Try believing us, ladies and gentlemen of Open Europe. We have a good track record of being right. Neil O’Brien’s comment remains somewhat inadequate:
This is a disgraceful attempt to wriggle out of the promise of a referendum. Tony Blair knows that the overwhelming majority of people would vote against giving away more powers to EU officials, so now he is going to take away our right to a vote.More powers are given away to EU officials all the time and many of those officials, whether Mr O’Brien recognizes this or not, are our own civil servants and quango officials.
The only way of solving this conundrum is by beginning negotiations for exiting and then remodelling our own system. However, I am not sure that Mr O’Brien has changed his views on it from the time he and I were both on 18 Doughty Street and he made it clear(ish) that he would not vote for a withdrawal from the EU. I guess he and his organization are still hoping for that nebulous EU reform that will change the organization to something it was never intended to be.
Then we have the European Foundation, the “leading EuroRealist think-tank”, which describes itself thus:
The European Foundation has been at the forefront of debate on the European Union since it was established by Bill Cash MP in 1993. We advocate an overall policy of “yes to European trade, no to European government.” We believe that greater democracy can only be achieved among the various peoples of Europe by the fundamental renegotiation of the EU Treaties. The Foundation does not advocate outright withdrawal from the European Union, rather its thoroughgoing reform into a European Free Trade Area with political cooperation.More tales of porcine aviation, in other words. Their chairman, Bill Cash MP, incidentally, is still blathering on about a German Europe as he has been for the last ten years. He could try reading "The Great Deception" but that seems an unlikely development.

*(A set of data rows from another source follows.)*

Lemma alloc_then_free p size ptr st :
  valid_pool p -> is_size size ->
  pool_alloc (Some p) size = (ptr, st) -> ptr <> NULL ->
  pool_free st ptr = Some p.
Proof.
  intros Hvalid Hsize Hcall Hptr.
  pose proof Hvalid as (Hshape & Hinv & _).
  pose proof (num_blocks_needed_is_size p Hshape size) as Hneeded.
  destruct (pool_alloc_cases p Hshape Hinv size Hsize)
    as [[Hsame _] | (r & _ & Hr & Hfit & Hacc & _ & Hres)].
  { rewrite Hsame in Hcall. injection Hcall as <- _. contradiction. }
  rewrite Hres in Hcall. injection Hcall as <- <-.
  destruct (valid_block_address p Hvalid r Hr) as [Haddr _].
  destruct (block_pointer_index p r Hvalid Hr) as [Hmod Hdiv].
  rewrite Haddr.
  destruct (Z.eq_dec (num_blocks_needed p size) 0) as [Hz | Hnz].
  - rewrite Hz, reserve_nothing by (try apply Hshape; apply Hacc).
    destruct (pool_free_cases p (memory p + r * block_size p) Hshape)
      as [[Hsame _] | (_ & _ & _ & Hn & _)]; [exact Hsame|].
    cbv zeta in Hn. rewrite Hdiv in Hn. destruct Hacc as [Hzero _]. lia.
  - set (needed := num_blocks_needed p size) in *.
    assert (Hpos : 1 <= needed) by (unfold is_size in Hneeded; lia).
    destruct (reserve_inv p r needed Hshape Hinv Hneeded Hpos)
      as [Hshape1 _]; [lia | lia | exact Hacc |].
    pose proof Hshape as (_ & _ & _ & _ & _ & HN & _ & Hlen & _).
    unfold sizeof_ssize_t, size_modulus in HN.
    assert (Hhead : entry (mark_run (allocation_sizes p) r needed) r = needed).
    { rewrite entry_mark_run by (unfold ssize_half, size_modulus; lia).
      now rewrite Z.eqb_refl. }
    pose proof (pool_free_cases (reserve p r needed)
                  (memory p + r * block_size p) Hshape1) as Hfree.
    cbv zeta in Hfree.
    change (memory (reserve p r needed)) with (memory p) in Hfree.
    change (block_size (reserve p r needed)) with (block_size p) in Hfree.
    change (num_blocks (reserve p r needed)) with (num_blocks p) in Hfree.
    change (allocation_sizes (reserve p r needed))
      with (mark_run (allocation_sizes p) r needed) in Hfree.
    rewrite Hdiv, Hmod, Hhead in Hfree.
    destruct Hfree as [[_ Hbad] | (_ & _ & _ & _ & _ & Hrel)].
    { exfalso. destruct (valid_block_address p Hvalid r Hr) as [_ Hnn].
      destruct Hbad as [? | [? | [? | [? | ?]]]]; lia. }
    rewrite Hrel. f_equal. now apply release_reserve.
Qed.

(** X1.  In a valid pool, [pool_free] of the pointer a successful
    [pool_alloc] has just returned leaves the pool exactly as it was before
    the allocation. *)
Theorem pool_free_undoes_pool_alloc p size :
  valid_pool p -> is_size size ->
  fst (pool_alloc (Some p) size) <> NULL ->
  pool_free (snd (pool_alloc (Some p) size)) (fst (pool_alloc (Some p) size))
  = Some p.
Proof.
  intros Hvalid Hsize Hptr.
  apply (alloc_then_free p size _ _ Hvalid Hsize); [|exact Hptr].
  now destruct (pool_alloc (Some p) size).
Qed.

End RoundTrip.

(** * What a call changes, and what it keeps *)

Section Effects.

Lemma pool_alloc_fields p size ptr p' :
  pool_alloc (Some p) size = (ptr, Some p') ->
  memory p' = memory p /\ block_size p' = block_size p
  /\ num_blocks p' = num_blocks p
  /\ length (allocation_sizes p') = length (allocation_sizes p).
Proof.
  unfold pool_alloc.
  destruct (size =? 0); [intros [= _ <-]; tauto|].
  destruct (_ <? size); [intros [= _ <-]; tauto|].
  destruct (find_run _ _ _ _) as [r|]; [|intros [= _ <-]; tauto].
  intros [= _ <-]. simpl.
  now rewrite length_write_run, length_store.
Qed.



Lemma pool_free_head p idx n :
  valid_pool p -> 0 <= idx < num_blocks p ->
  entry (allocation_sizes p) idx = n -> 0 < n ->
  exists p',
    pool_free (Some p) (memory p + idx * block_size p) = Some p'
    /\ (forall k, idx <= k < idx + n -> entry (allocation_sizes p') k = 0)
    /\ (forall k, 0 <= k -> ~ idx <= k < idx + n ->
          entry (allocation_sizes p') k = entry (allocation_sizes p) k)
    /\ free_blocks p' = free_blocks p + n.
Proof.
  intros Hvalid Hidx Hn Hpos.
  pose proof Hvalid as (Hshape & Hinv & _).
  pose proof Hshape as (_ & _ & _ & _ & _ & HN & _ & Hlen & _).
  unfold sizeof_ssize_t, size_modulus in HN.
  destruct (block_pointer_index p idx Hvalid Hidx) as [Hmod Hdiv].
  destruct (valid_block_address p Hvalid idx Hidx) as [_ Hnn].
  pose proof Hinv as (Hruns & _ & Hcount).
  destruct (Hruns idx n Hidx Hn Hpos) as [Hend Hcont].
  pose proof (pool_free_cases p (memory p + idx * block_size p) Hshape)
    as Hfree.
  cbv zeta in Hfree. rewrite Hdiv, Hmod, Hn in Hfree.
  destruct Hfree as [[_ Hbad] | (_ & _ & _ & _ & _ & Hrel)].
  { exfalso. destruct Hbad as [? | [? | [? | [? | ?]]]]; lia. }
  exists (release p idx n). split; [exact Hrel|].
  assert (Hts : to_size n = n)
    by (apply to_size_small; unfold is_size, size_modulus; lia).
  assert (Hentry : forall j, 0 <= j ->
            entry (allocation_sizes (release p idx n)) j
            = if (idx + 0 <=? j) && (j <? idx + 0 + Z.of_nat (Z.to_nat n))
              then 0 else entry (allocation_sizes p) j).
  { intros j Hj. unfold release; simpl. rewrite Hts.
    apply entry_write_run; unfold size_modulus; lia. }
  split; [|split].
  - intros k Hk. rewrite Hentry by lia. zcases; lia.
  - intros k Hk Hout. rewrite Hentry by lia. zcases; lia.
  - destruct (release_inv p idx n Hshape Hinv Hidx Hn Hpos)
      as [_ (_ & _ & Hcount')].
    rewrite Hcount'. unfold release; simpl. rewrite Hts, Hcount.
    rewrite (count_zero_write_run _ _ _ _ _ false);
      unfold size_modulus; try lia.
    + simpl. lia.
    + intros j Hj. destruct (Z.eq_dec j idx) as [-> | Hne].
      * rewrite Hn. destruct (Z.eqb_spec n 0); [lia | reflexivity].
      * rewrite Hcont by lia. reflexivity.
Qed.

(** X2.  In a valid pool, [pool_free] of the pointer to a block that heads
    a run of [n] blocks zeroes the entries of the run, keeps every other
    entry, and adds [n] to [free_blocks]. *)
Theorem pool_free_releases p idx n :
  valid_pool p -> 0 <= idx < num_blocks p ->
  entry (allocation_sizes p) idx = n -> 0 < n ->
  exists p',
    pool_free (Some p) (memory p + idx * block_size p) = Some p'
    /\ (forall k, idx <= k < idx + n -> entry (allocation_sizes p') k = 0)
    /\ (forall k, 0 <= k -> ~ idx <= k < idx + n ->
          entry (allocation_sizes p') k = entry (allocation_sizes p) k)
    /\ free_blocks p' = free_blocks p + n.
Proof. exact (pool_free_head p idx n). Qed.

(** X15.  A valid pool stays valid through every call of [pool_alloc] and
    of [pool_free]: the shape, the table invariant and the memory region
    are kept. *)
Theorem valid_pool_kept p size ptr :
  valid_pool p -> is_size size ->
  (forall q p', pool_alloc (Some p) size = (q, Some p') -> valid_pool p')
  /\ (forall p', pool_free (Some p) ptr = Some p' -> valid_pool p').
Proof.
  intros Hvalid Hsize. split.
  - intros q p' Hcall. exact (pool_alloc_valid p size q p' Hvalid Hsize Hcall).
  - intros p' Hcall. exact (pool_free_valid p ptr p' Hvalid Hcall).
Qed.

End Effects.

(** * Where an allocation lies *)

Section Placement.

They, too, are upset at the apparent development, which, so far, has consisted of Blair giving interviews. Like Open Europe, the European Foundation probably foresaw a great and glorious role for itself during a referendum campaign and this might not happen. (Maybe I am being over-cynical.)

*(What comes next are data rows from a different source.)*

(** * Registration and capacity engine of the campus-events backend

    A shallow embedding of
      - [backend/models/Event.js]        (capacity fields, virtuals, eligibility),
      - [backend/models/Registration.js] (status enum, instance methods, indexes),
      - [backend/models/User.js]         ([hasPermission]),
      - [backend/routes/registrations.js] (the five mutating routes),
      - the browser-side [WebSocketService] (join / leave frames),
    followed by the properties of the registration and capacity engine.

    Conventions.
      - A MongoDB [ObjectId] is its 24-character hexadecimal string.
      - JavaScript numbers that hold counts, capacities and instants
        (milliseconds since the epoch) are integers here ([Z]).
      - Every [await] of a route handler is one node of a program tree
        ([Prog]); the code between two awaits runs to completion, as it does
        on the Node.js event loop.  Running one tree alone gives the handler's
        sequential behaviour, interleaving several trees gives the behaviour
        of concurrent requests. *)

From stdpp Require Import base option list gmap strings.
From Stdlib Require Import ZArith Lia.

Local Open Scope Z_scope.

Abbreviation ObjectId := string.

(** ** Users ([models/User.js]) *)

Inductive Role :=
| role_student | role_faculty | role_organizer | role_admin
| role_authority | role_hod | role_principal | role_registrar.

#[global] Instance Role_eq_dec : EqDecision Role.
Proof. solve_decision. Defined.

Module User.
Record t := mk {
  _id : ObjectId;
  role : Role;
  department : option ObjectId;
  year : option Z;
  permissions : list string
}.

(** [userSchema.methods.hasPermission] *)
Definition hasPermission (this : t) (permission : string) : bool :=
  bool_decide (permission ∈ permissions this).
End User.

(** ** Events ([models/Event.js]) *)

Module Event.
Inductive Status :=
| draft | pending | approved | published | cancelled | completed.

#[global] Instance Status_eq_dec : EqDecision Status.
Proof. solve_decision. Defined.

(** The [registration] sub-document. *)
Record Reg := mkReg {
  maxCapacity : Z;
  currentCount : Z;
  approvalRequired : bool;
  deadline : option Z;
  fee_amount : Z;
  allowedRoles : list Role;
  allowedDepartments : list ObjectId;
  allowedYears : list Z
}.

(** An event document; its [_id] is its key in the collection. *)
Record t := mk {
  organizer : ObjectId;
  coOrganizers : list ObjectId;
  registration : Reg;
  status : Status
}.

(** [eventSchema.virtual('availableSlots')] *)
Definition availableSlots (this : t) : Z :=
  Z.max 0 (maxCapacity (registration this) - currentCount (registration this)).

(** [eventSchema.virtual('isFull')] *)
Definition isFull (this : t) : bool :=
  currentCount (registration this) >=? maxCapacity (registration this).

(** [eventSchema.methods.canUserRegister] *)
Definition canUserRegister (this : t) (user : User.t) : bool :=
  let r := registration this in
  if (0 <? Z.of_nat (length (allowedRoles r)))
     && negb (bool_decide (User.role user ∈ allowedRoles r))
  then false
  else if (0 <? Z.of_nat (length (allowedDepartments r)))
          && negb (match User.department user with
                   | Some d => bool_decide (d ∈ allowedDepartments r)
                   | None => false
                   end)
  then false
  else if (0 <? Z.of_nat (length (allowedYears r)))
          && negb (match User.year user with
                   | Some y => bool_decide (y ∈ allowedYears r)
                   | None => false
                   end)
  then false
  else true.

The European Foundation, however, in its own words attached great and unsustainable hopes to the “new” treaty negotiations and the subsequent referendum, without, it would appear, realizing that any negotiation will bring in all sorts of demands from all sorts of member states.
The Prime Minister’s position in preventing public referendum on the EU Treaty is fundamentally wrong and democratically illegitimate. To make the European Union an institution which is beneficial to Britain and the other Member States, and thereby achieve greater democracy among European nations, it is essential for the UK to hold a public referendum and thereby renegotiate its position on the binding treaties of Maastricht, Amsterdam and Nice. Now is the time for the European Union’s thoroughgoing reform, not more mismanagement at the hands of a Labour government which has officially turned its back on the British electorate.Give me the Commission any day of the week. At least, it knows what it is doing (mostly).
And so, with a heavy heart because I like the people involved and know what their private opinion is, I come to the shining new “business backed campaign” Global Vision. They, too, put out a press release yesterday.
They, too, as our readers will recall, hoped for some new negotiations during which Britain would be able to change the treaties and her own membership of the EU to a series of free-trade agreements. Sadly, this, as predicted at their launch, is not going to happen.
Ruth Lea is absolutely right when she says:
There is no doubt that any new EU treaty will affect this country significantly - especially if qualified majority voting is to be extended. Every treaty means further political integration in Europe and it is disingenuous or dishonest to suggest otherwise.Of course, it may have escaped her attention that the biggest surrender of policies to QMV came with Maastricht, signed, sealed and delivered without any suggestion (from the government) of a referendum by the Conservatives.
There is no harm in demanding a referendum on whatever is agreed at whatever time through whatever channel but it would be terribly nice if these organizations looked at the whole problem a little more realistically and did not attach that many hopes to questionable contingencies.